Before Tweed and Steiner, many diagnoses were done on the basis of how the orthodontist felt about a particular malocclusion. This can be described as an intuitive method--and although some people are highly intuitive, it is a poor way to diagnose orthodontic patients. Besides, how do you teach an intuitive technique to others? You really can't, and that is why there was so much unpredictability in orthodontics at that time.

We now know that Tweed's and Steiner's regimens were too narrowly defined, because they were based entirely on skeletal tissue and there was little allowance for the many normal occlusions and faces that existed outside their strict limits. This is not to disparage the contributions of those orthodontic giants. All subsequent systems of diagnosis and treatment will owe them an enormous debt because they showed us the advantages of systems over no systems. But it is time now to move on to more sophisticated approaches that fully integrate growth potentials, racial differences, soft tissues, personality profiles, and even patients' desires.

For many years I treated every Class II malocclusion as though it were a maxillary protrusion--that is, almost every Class II case got some kind of headgear. And when cooperation was reasonable, we often achieved nice corrections. But I didn't always like the faces I created, because the headgears pushed the maxillae backward so much that the upper lips often lost their contours.

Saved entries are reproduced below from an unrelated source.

(** * cheapRuler: planar approximations of geodesic measurements

    A shallow embedding of the Go package [cheapRuler] and the properties
    its specification states about it.

    Numbers.  Go's [float64] is idealised as the real numbers [R]: every
    arithmetic operation of the source is the corresponding exact operation,
    [math.Sqrt] is [sqrt], [math.Cos] is [cos], [math.Pi] is [PI].  Rounding,
    overflow, underflow and NaN are outside the model, and so is the result
    of a division by zero (an infinity or NaN in Go).  [math.Inf(1)] is the
    one infinite value the source uses and gets a constructor of its own.

    Signed zeros.  The coordinates and scale factors a function is given
    are reals: a zero among them is the positive zero.  The one place
    where the source tells the two zeros apart is [math.Atan2] in the
    bearing, so the two products handed to it are computed as [signed]
    numbers: a real, or the negative zero with the sign IEEE 754 gives a
    zero product.

    Constants.  A Go constant expression of two integer literals is an
    integer: [1000 / 1852] in the unit table is the integer quotient 0.

    Panics.  An index expression [l[i]] of the source that is out of range
    aborts the Go program; the embedding returns [None] there
    (stdpp's list lookup [l !! i]). *)

From Stdlib Require Import Reals Lra Lia.
From stdpp Require Import base decidable option list strings gmap.

#[local] Open Scope R_scope.

(** ** Decidable comparisons on the reals

    The source branches on [<], [<=], [>], [>=], [==] and [!=] of floats;
    the instances below let the embedding branch with [decide]. *)

#[global] Instance R_eq_dec : EqDecision R := Req_dec_T.
#[global] Instance Rlt_decision : RelDecision Rlt := Rlt_dec.
#[global] Instance Rle_decision : RelDecision Rle := Rle_dec.
#[global] Instance Rgt_decision : RelDecision Rgt := Rgt_dec.
#[global] Instance Rge_decision : RelDecision Rge := Rge_dec.
#[global] Instance nat_gt_decision : RelDecision gt :=
  fun a b => decide (b < a)%nat.

(** ** Data model *)

(** [type Ruler struct { kx, ky float64 }] *)
Record Ruler : Type := mkRuler { kx : R; ky : R }.

(** [type Point [2]float64]: a [longitude, latitude] array; [p[0]] is
    [lon p] and [p[1]] is [lat p]. *)
Record Point : Type := mkPoint { lon : R; lat : R }.

(** [type Bbox [4]float64]:
    [southwestLon, southwestLat, northeastLon, northeastLat]. *)
Record Bbox : Type :=
  mkBbox { swLon : R; swLat : R; neLon : R; neLat : R }.

(** [type Line []Point] *)
Abbreviation Line := (list Point).

(** [type PointOnLine struct { point Point; index int; t float64 }].
    Go keeps types and methods apart, so the type and the method
    [PointOnLine] share their name; the type is [PointOnLine_t] here.
    The index is a segment index and never negative. *)
Record PointOnLine_t : Type :=
  mkPointOnLine { point : Point; index : nat; t : R }.

#[global] Instance Point_eq_dec : EqDecision Point.
Proof. solve_decision. Defined.

#[global] Instance Bbox_eq_dec : EqDecision Bbox.
Proof. solve_decision. Defined.

(** ** The unit table *)

(** [var Units = map[string]float64{...}].  The entry of "nauticalmiles"
    is written [1000 / 1852]: both operands are untyped integer constants,
    the quotient is the integer 0, and the map holds 0.  The other
    quotients have a floating-point operand and are real quotients. *)
Definition Units : gmap string R :=
  <["kilometers" := 1]>
  (<["miles" := 1000 / 1609.344]>
  (<["nauticalmiles" := 0]>
  (<["meters" := 1000]>
  (<["metres" := 1000]>
  (<["yards" := 1000 / 0.9144]>
  (<["feet" := 1000 / 0.3048]>
  (<["inches" := 1000 / 0.0254]> ∅))))))).

(** ** Construction *)

(** [func NewRuler(lat float64, unit string) (Ruler, error)].
    The error is [None] for Go's [nil] and carries the message otherwise.
    The local variable [cos] of the source is [cos1], next to the cosine
    function. *)
Definition NewRuler (lat : R) (unit : string) : Ruler * option string :=
  let '(m, e) :=
    match Units !! unit with
    | Some scale => (scale, None)
    | None => (1, Some (unit +:+ " is not a valid unit"))
    end in
  let cos1 := cos (lat * PI / 180) in
  let cos2 := 2 * cos1 * cos1 - 1 in
  let cos3 := 2 * cos1 * cos2 - cos1 in
  let cos4 := 2 * cos1 * cos3 - cos2 in
  let cos5 := 2 * cos1 * cos4 - cos3 in
  let kx := m * (111.41513 * cos1 - 0.09455 * cos3 + 0.00012 * cos5) in
  let ky := m * (111.13209 - 0.56605 * cos2 + 0.0012 * cos4) in
  (mkRuler kx ky, e).

(** ** Point operations *)

(** [func (r Ruler) Distance(a Point, b Point) float64] *)
Definition Distance (r : Ruler) (a b : Point) : R :=
  let dx := (lon a - lon b) * kx r in
  let dy := (lat a - lat b) * ky r in
  sqrt (dx * dx + dy * dy).

(** A float64 value as far as [math.Atan2] can tell values apart: a real
    number, [Num 0] being the positive zero, or the negative zero. *)
Inductive signed : Type :=
  | NegZero
  | Num (x : R).

(** The real value: what [==], [<] and the arithmetic see. *)
Definition toR (f : signed) : R :=
  match f with
  | NegZero => 0
  | Num x => x
  end.

(** The sign bit. *)
Definition negative (f : signed) : Prop :=
  match f with
  | NegZero => True
  | Num x => x < 0
  end.

#[global] Instance negative_dec f : Decision (negative f).
Proof. destruct f; simpl; apply _. Defined.

(** [a - b] of two reals: equal operands give the positive zero. *)
Definition fsub (a b : R) : signed := Num (a - b).

(** [a * k]: a zero product is negative exactly when one of the two signs
    is. *)
Definition fmul (a : signed) (k : R) : signed :=
  if decide (toR a * k = 0) then
    if decide ((negative a /\ ~ k < 0) \/ (~ negative a /\ k < 0))
    then NegZero else Num 0
  else Num (toR a * k).

(** [math.Atan2(y, x)] of Go's standard library: the angle of the vector
    [(x, y)], built from [atan] by quadrant, with the special cases the
    library documents: [Atan2(y>0, 0) = +Pi/2], [Atan2(y<0, 0) = -Pi/2],
    [Atan2(+0, x>=0) = +0], [Atan2(-0, x>=0) = -0], [Atan2(+0, x<=-0) = +Pi],
    [Atan2(-0, x<=-0) = -Pi].  The result is a real: a zero result is 0
    whatever its sign. *)
Definition Atan2 (y x : signed) : R :=
  if decide (0 < toR x) then atan (toR y / toR x)
  else if decide (toR x < 0) then
    if decide (0 < toR y) then atan (toR y / toR x) + PI
    else if decide (toR y < 0) then atan (toR y / toR x) - PI
    else match y with NegZero => - PI | Num _ => PI end
  else if decide (0 < toR y) then PI / 2
  else if decide (toR y < 0) then - (PI / 2)
  else
    match y, x with
    | Num _, Num _ => 0
    | NegZero, Num _ => 0
    | Num _, NegZero => PI
    | NegZero, NegZero => - PI
    end.

(** [func (r Ruler) Bearing(a Point, b Point) float64] *)
Definition Bearing (r : Ruler) (a b : Point) : R :=
  let dx := fmul (fsub (lon b) (lon a)) (kx r) in
  let dy := fmul (fsub (lat b) (lat a)) (ky r) in
  if decide (toR dx = 0 /\ toR dy = 0) then 0
  else
    let bearing := Atan2 dx dy * 180 / PI in
    if decide (bearing > 180) then bearing - 360 else bearing.

(** [func (r Ruler) Offset(p Point, dx float64, dy float64) Point] *)
Definition Offset (r : Ruler) (p : Point) (dx dy : R) : Point :=
  mkPoint (lon p + dx / kx r) (lat p + dy / ky r).

(** [func (r Ruler) Destination(p Point, d float64, b float64) Point] *)
Definition Destination (r : Ruler) (p : Point) (d b : R) : Point :=
  let a := b * PI / 180 in
  Offset r p (sin a * d) (cos a * d).

(** [func interpolate(a Point, b Point, t float64) Point] *)
Definition interpolate (a b : Point) (t : R) : Point :=
  let dx := lon b - lon a in
  let dy := lat b - lat a in
  mkPoint (lon a + dx * t) (lat a + dy * t).

(** ** Line operations

    Every loop of the source has the shape
    [for i := 0; i < len(l)-1; i++ { p0 := l[i]; p1 := l[i+1]; ... }].
    It is embedded as a recursion on the part of the line not visited yet:
    the head and its successor are [l[i]] and [l[i+1]], the recursive call
    on the tail is the next iteration, and a line with fewer than two
    points left ends the loop.  The loop variables are the accumulators. *)

(** The loop of [LineDistance]; [distance] is the running total. *)
Fixpoint LineDistance_loop (r : Ruler) (distance : R) (l : Line) : R :=
  match l with
  | p0 :: ((p1 :: _) as tl) =>
      LineDistance_loop r (distance + Distance r p0 p1) tl
  | _ => distance
  end.

(** [func (r Ruler) LineDistance(l Line) float64] *)
Definition LineDistance (r : Ruler) (l : Line) : R :=
  LineDistance_loop r 0 l.

(** The loop of [Along]: [Some] is the [return] inside the loop, [None]
    is the loop running to its end. *)
Fixpoint Along_loop (r : Ruler) (dist sum : R) (l : Line) : option Point :=
  match l with
  | p0 :: ((p1 :: _) as tl) =>
      let d := Distance r p0 p1 in
      let sum := sum + d in
      if decide (sum > dist) then
        Some (interpolate p0 p1 ((dist - (sum - d)) / d))
      else Along_loop r dist sum tl
  | _ => None
  end.

(** [func (r Ruler) Along(l Line, dist float64) Point].
    [None] is the index-out-of-range panic of [l[0]] or [l[len(l)-1]] on an
    empty line. *)
Definition Along (r : Ruler) (l : Line) (dist : R) : option Point :=
  if decide (dist <= 0) then l !! 0%nat
  else
    match Along_loop r dist 0 l with
    | Some p => Some p
    | None => l !! (length l - 1)%nat
    end.

(** [minDist] starts at [math.Inf(1)]: a value every distance is below. *)
Inductive MinDist : Type :=
  | PosInf
  | Finite (d : R).

(** [sqDist < minDist] *)
Definition below (sqDist : R) (m : MinDist) : Prop :=
  match m with
  | PosInf => True
  | Finite d => sqDist < d
  end.

#[global] Instance below_dec sqDist m : Decision (below sqDist m).
Proof. destruct m; simpl; apply _. Defined.

(** The variables of [PointOnLine] that live across iterations.  [t] is
    declared before the loop ([var ..., t float64]) and is assigned only on
    a segment of non-zero length, so a zero-length segment sees the value
    the previous one left; it is the field [tvar]. *)
Record SnapVars : Type := mkSnapVars {
  minDist : MinDist;
  minX : R;
  minY : R;
  minT : R;
  minI : nat;
  tvar : R
}.

(** First half of the loop body: the candidate [(x, y)] of the segment
    from [p0] to [p1] for the query point [p], and the value of [t] after
    it ([t0] is the value before). *)
Definition snap (r : Ruler) (p p0 p1 : Point) (t0 : R) : R * R * R :=
  let x := lon p0 in
  let y := lat p0 in
  let dx := (lon p1 - x) * kx r in
  let dy := (lat p1 - y) * ky r in
  if decide (dx <> 0 \/ dy <> 0) then
    let t := ((lon p - x) * kx r * dx + (lat p - y) * ky r * dy)
             / (dx * dx + dy * dy) in
    if decide (t > 1) then (lon p1, lat p1, t)
    else if decide (t > 0) then (x + (dx / kx r) * t, y + (dy / ky r) * t, t)
    else (x, y, t)
  else (x, y, t0).

(** Second half: the squared projected distance from [p] to [(x, y)]. *)
Definition sqDistTo (r : Ruler) (p : Point) (x y : R) : R :=
  let dx := (lon p - x) * kx r in
  let dy := (lat p - y) * ky r in
  dx * dx + dy * dy.

(** One iteration of the loop of [PointOnLine], at index [i]. *)
Definition PointOnLine_body (r : Ruler) (p : Point) (i : nat)
    (p0 p1 : Point) (s : SnapVars) : SnapVars :=
  let '(x, y, t) := snap r p p0 p1 (tvar s) in
  let sqDist := sqDistTo r p x y in
  if decide (below sqDist (minDist s)) then
    mkSnapVars (Finite sqDist) x y t i t
  else
    mkSnapVars (minDist s) (minX s) (minY s) (minT s) (minI s) t.

Fixpoint PointOnLine_loop (r : Ruler) (p : Point) (i : nat)
    (s : SnapVars) (l : Line) : SnapVars :=
  match l with
  | p0 :: ((p1 :: _) as tl) =>
      PointOnLine_loop r p (S i) (PointOnLine_body r p i p0 p1 s) tl
  | _ => s
  end.

(** [func (r Ruler) PointOnLine(l Line, p Point) PointOnLine] *)
Definition PointOnLine (r : Ruler) (l : Line) (p : Point) : PointOnLine_t :=
  let s := PointOnLine_loop r p 0 (mkSnapVars PosInf 0 0 0 0 0) l in
  mkPointOnLine (mkPoint (minX s) (minY s)) (minI s)
                (Rmax 0 (Rmin 1 (minT s))).

(** The test of the [if] that exchanges [p1] and [p2] in [LineSlice]. *)
Definition swapped (p1 p2 : PointOnLine_t) : Prop :=
  (index p1 > index p2)%nat \/ (index p1 = index p2 /\ t p1 < t p2).

#[global] Instance swapped_dec p1 p2 : Decision (swapped p1 p2).
Proof. unfold swapped; apply _. Defined.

I simply knew that Class II malocclusions could and should be corrected with headgears. I wasn't looking at soft tissues; indeed, we had no good way of evaluating them. I will be eternally grateful to Reed Holdaway for making me aware of the importance of soft tissue analysis and the value of the Visualized Treatment Objective. It isn't the ultimate treatment planning tool, but it is a quantum leap from the reliance on only skeletal tissues.

Simplified systems of diagnosing orthodontic patients are probably doomed from the start, because pertinent data accumulate at an astonishing pace and we just can't ignore their implications. I'm reminded of Einstein telling a colleague that he wanted his Theory of Relativity to be simple, but not too simple. Orthodontic diagnosis should be as simple as possible, but it can't be as simple as we thought it in the past. What we previously knew and felt about diagnosis has been superseded by new information, and it's telling us that collective standards and population averages aren't good enough. We must see and evaluate every patient as an individual.